4.3. Intravitreal Corticosteroids
There is some basis for considering the question of whether corticosteroids could reduce the risk of progression of retinopathy, including development of proliferative diabetic retinopathy. Corticosteroids have been shown experimentally to downregulate VEGF production, reduce breakdown of the blood-retinal barrier, and possibly have antiangiogenic properties [66]. Moreover, intravitreal triamcinolone acetonide has been used in the prevention of retinal neovascularization in various studies [67].
Recently, several studies of intravitreal corticosteroids for DME showed the regression of DR [68, 69]. For example, patients with diabetic retinopathy were assigned randomly to laser or intravitreal triamcinolone acetonide (1 mg or 4 mg). After 2 years, the cumulative probability of progression of retinopathy was 31% (laser), 29% (1 mg), and 21% (4 mg), compared with laser group, P = 0.65 in the 1 mg group and 0.005 in the 4 mg group. These differences appeared to be sustained at 3 years [69]. As a result, intravitreal triamcinolone acetonide (4 mg) appeared to reduce the risk of progression of diabetic retinopathy.
However, use of this corticosteroid treatment just to reduce the progression of DR is not useful because of the possible complications such as glaucoma and cataracts and the need for reinjection due to short duration of action. If new steroid implants avoiding or lowering these complications are developed, corticosteroids could be another treatment option for controlling the progression of DR.
5. Conclusions
Improvements in diabetes care and management have been crucial in lowering the incidence and severity of DR. Nevertheless, the effectiveness of current treatments for DR is limited, and they are currently indicated at advanced stages of the disease. Thus, a multidisciplinary approach and novel strategies to detect, prevent, and treat DR in the early stages are needed. Several therapeutic strategies in the early stages of DR are being evaluated. However, when the early stages of DR are the therapeutic target, it would be recommended that less aggressive and more prudent treatments should be used, avoiding serious adverse effects.

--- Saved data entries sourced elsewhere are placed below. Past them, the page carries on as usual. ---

(* ===== verification/Merge.v ===== *)
(** The merge of log segments into the store
    ([crates/logless-core/src/merge.rs]). *)

From stdpp Require Import sorting.
From S2P Require Import Prelude Text Lists Partition Model Typed Schema Files.
From S2P Require Wal Drain.
From S2P Require Import Tenancy PartsEdge Retention Budget Catalog World Store TemplateDict.
Open Scope string_scope.
Open Scope Z_scope.
Open Scope list_scope.

Record MergeReport := mkMerge {
  segments_merged : Z;
  segments_skipped : Z;
  mg_records : Z;
  files_written : Z;
  mg_bytes_written : Z;
  wal_bytes_freed : Z;
  mg_truncated : Z;
  temp_files_cleaned : Z;
  templated : Z;
  mg_untemplated : Z;
  new_templates : Z;
  dictionary_rows : option Z;
  dictionary_error : option Err;
  columns_promoted : Z;
  index_rerouted : Z
}.
Definition merge_default : MergeReport := mkMerge 0 0 0 0 0 0 0 0 0 0 0 None None 0 0.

New technologies in both retinal imaging and functional assessments, such as UWFA or OCT, will allow the detection of early changes and designing a personalized, noninvasive treatment. These efforts will be effective in reducing the burden and improving the clinical outcome of this potentially devastating complication of diabetes.
Conflict of Interests
No author has financial or proprietary interests in any material or method mentioned.